けれども、近所・近隣の人にはそこのところがわからない。実際、そこで何が起きているか、なにが起こったかを知らず、また知ろうとせず、ごくうわべの感情で、「なにもそこまでしなくても」と、自分こそが、正義・常識を代行しているのだ、みたいなしたり顔で行ってくる。わざわざケータイメールを送ってくる。
あっさい正義やのー、と思う。怠惰な精神やのー、と思う。そんなものが正義であるなかれ、と思う。けれども大体がそんなやつばっかしなので、俺らだってときどきは、「ぬるい、一見、正論みたいな、深く考えれば正論でも何でもない、愚かな意見を得々として言うな、ど阿呆」と怒鳴りたくなり、実際に怒鳴ってどつきまわして事態をこじらせたこともそれはあった。

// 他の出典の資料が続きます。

Definition massive_test (fuel : nat) (num_of_tasks : option Z) : M stat :=
  let stat := empty_stat in
  match num_of_tasks with
  | None => run print TestingHalted; ret stat
  | Some n =>
    if n <=? 0 then run print TestingHalted; ret stat
    else
      let task_num := n in
      massive_loop fuel (seq 0 (Z.to_nat task_num)) stat
  end.

(** *** Notions used to state the properties of the runners *)

(** The search function always comes back (with a result or an
    exception), and the parent chain of a goal node it reports is short
    enough for [make_path] to finish within [fuel]. *)
Definition returns_or_raises (fuel : nat) : Prop :=
  forall w task_map start_i start_j goal_i goal_j,
    match fst (search_function w task_map start_i start_j goal_i goal_j) with
    | Ok r =>
      found r = true -> make_path fuel (tree r) (end_node r) <> Diverge
    | Raise _ => True
    | Diverge => False
    end.

(** The file of every task below [n] is read without an exception. *)
Definition readable (n : nat) : Prop :=
  forall k, (k < n)%nat ->
    exists t, read_task_from_file (files k) = Ok t.

(** What one iteration of the batch loop makes of the outcome of the search
    call: the report it prints and the statistics it leaves.  A call that
    raises is reported as an execution error and leaves [stat] as it was;
    so does a found path whose length cannot be reconstructed or compared.
    A call that returns is reported as found or not found and gets one
    entry in each of the four sequences. *)
Inductive task_result (fuel : nat) (k : nat) (expected : num) (st : stat)
    : outcome search_result -> report -> stat -> Prop :=
| search_raised e :
    task_result fuel k expected st (Raise e) (ExecutionError e) st
| search_found_nothing r :
    found r = false ->
    task_result fuel k expected st (Ok r) (TaskPathNotFound k)
      {| corr := corr st ++ [false];
         len := len st ++ [PyFloat 0];
         st_size := st_size st ++ [search_tree_size r];
         steps := steps st ++ [number_of_steps r] |}
| search_found_path r path path_length a b :
    found r = true ->
    make_path fuel (tree r) (end_node r) = Ok (path, path_length) ->
    py_int path_length = Ok a ->
    py_int expected = Ok b ->
    task_result fuel k expected st (Ok r)
      (TaskPathFound k path_length (search_tree_size r) (number_of_steps r)
                     (a =? b))
      {| corr := corr st ++ [a =? b];
         len := len st ++ [path_length];
         st_size := st_size st ++ [search_tree_size r];
         steps := steps st ++ [number_of_steps r] |}
| search_result_unusable r e :
    found r = true ->
    (make_path fuel (tree r) (end_node r) = Raise e \/
     exists path path_length,
       make_path fuel (tree r) (end_node r) = Ok (path, path_length) /\
       (py_int path_length = Raise e \/
        exists a, py_int path_length = Ok a /\ py_int expected = Raise e)) ->
    task_result fuel k expected st (Ok r) (ExecutionError e) st.

(** A run of the batch loop over the task numbers [tasks], from the world
    [w] and the statistics [st]: each task is read from its file, the search
    function is called on the map, start and goal of that file in the world
    the previous call left, and the outcome of that very call decides the
    report and the statistics as [task_result] says. *)
Inductive batch_run (fuel : nat)
    : list nat -> World -> stat -> list event -> World -> stat -> Prop :=
| run_done w st : batch_run fuel [] w st [] w st
| run_next k ks w st cells0 start_i start_j goal_i goal_j expected
           res w' rep st' evs w'' st'' :
    read_task_from_file (files k)
    = Ok (cells0, start_i, start_j, goal_i, goal_j, expected) ->
    search_function w (mkMap cells0) start_i start_j goal_i goal_j
    = (res, w') ->
    task_result fuel k expected st res rep st' ->
    batch_run fuel ks w' st' evs w'' st'' ->
    batch_run fuel (k :: ks) w st
      (Called (mkMap cells0) start_i start_j goal_i goal_j ::
       Printed rep :: evs)
      w'' st''.

End Harness.

(** The cell matrices that [get_map_data] builds from the two map texts. *)
Definition simple_cells : list (list Z) :=
  Eval vm_compute in
    match convert_string_to_cells simple_map_str with
    | Ok rows => rows
    | _ => []
    end.

Definition not_found_cells : list (list Z) :=
  Eval vm_compute in
    match convert_string_to_cells not_found_map_str with
    | Ok rows => rows
    | _ => []
    end.

Definition simple_map : Map := mkMap simple_cells.
Definition not_found_map : Map := mkMap not_found_cells.

(** ** Paths on a grid map *)

Definition cell : Type := (Z * Z)%type.

(** The cost of walking through the cells of [p] in order, as the sum of
    [compute_cost] over consecutive cells; a move that [compute_cost]
    rejects makes the whole walk invalid. *)
Fixpoint path_cost (p : list cell) : outcome Z :=
  match p with
  | [] => Ok 0
  | a :: rest =>
    match rest with
    | [] => Ok 0
    | b :: _ =>
      let? c := compute_cost (fst a) (snd a) (fst b) (snd b) in
      let? c' := path_cost rest in
      Ok (c + c')
    end
  end.

Definition all_traversable (m : Map) (p : list cell) : bool :=
  forallb (fun c => traversable m (fst c) (snd c)) p.

(** [p] is a 4-connected path of cost [c] from [s] to [t] through
    traversable cells of [m]. *)
Definition connects (m : Map) (s t : cell) (p : list cell) (c : Z) : Prop :=
  head p = Some s /\ last p = Some t /\
  all_traversable m p = true /\ path_cost p = Ok c.

(** *** Distance labellings

    A labelling gives some cells a natural number.  It is [consistent] when
    every labelled traversable cell has all its traversable neighbours
    labelled, each at most one higher.  The labels of a consistent labelling
    bound the cost of every path from below. *)

Definition labelling : Type := list (list (option nat)).

Definition label_at (lab : labelling) (c : cell) : option nat :=
  if (0 <=? fst c) && (0 <=? snd c) then
    match lab !! Z.to_nat (fst c) with
    | Some row =>
      match row !! Z.to_nat (snd c) with
      | Some l => l
      | None => None
      end
    | None => None
    end
  else None.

そして真実真性への道は。厳しく険しく見つけづらく、過ちを繰り返しながらも永劫回帰の記憶の宿屋めぐりは延々と続く。あきゃん。

独白するユニバーサル横メルカトル

独白するユニバーサル横メルカトル

町山智浩経由で手に取った作品。07年度のこのミス1位って………ミステリ?
フィジカルよりも、メンタルな面でグロテスク。「無垢の祈り」のラストで幸せになった自分は、既に狂気の扉をノック中。
そして油断したところに甲田学人も裸足で逃げ出す拷問描写。土方歳三もびっくりだ。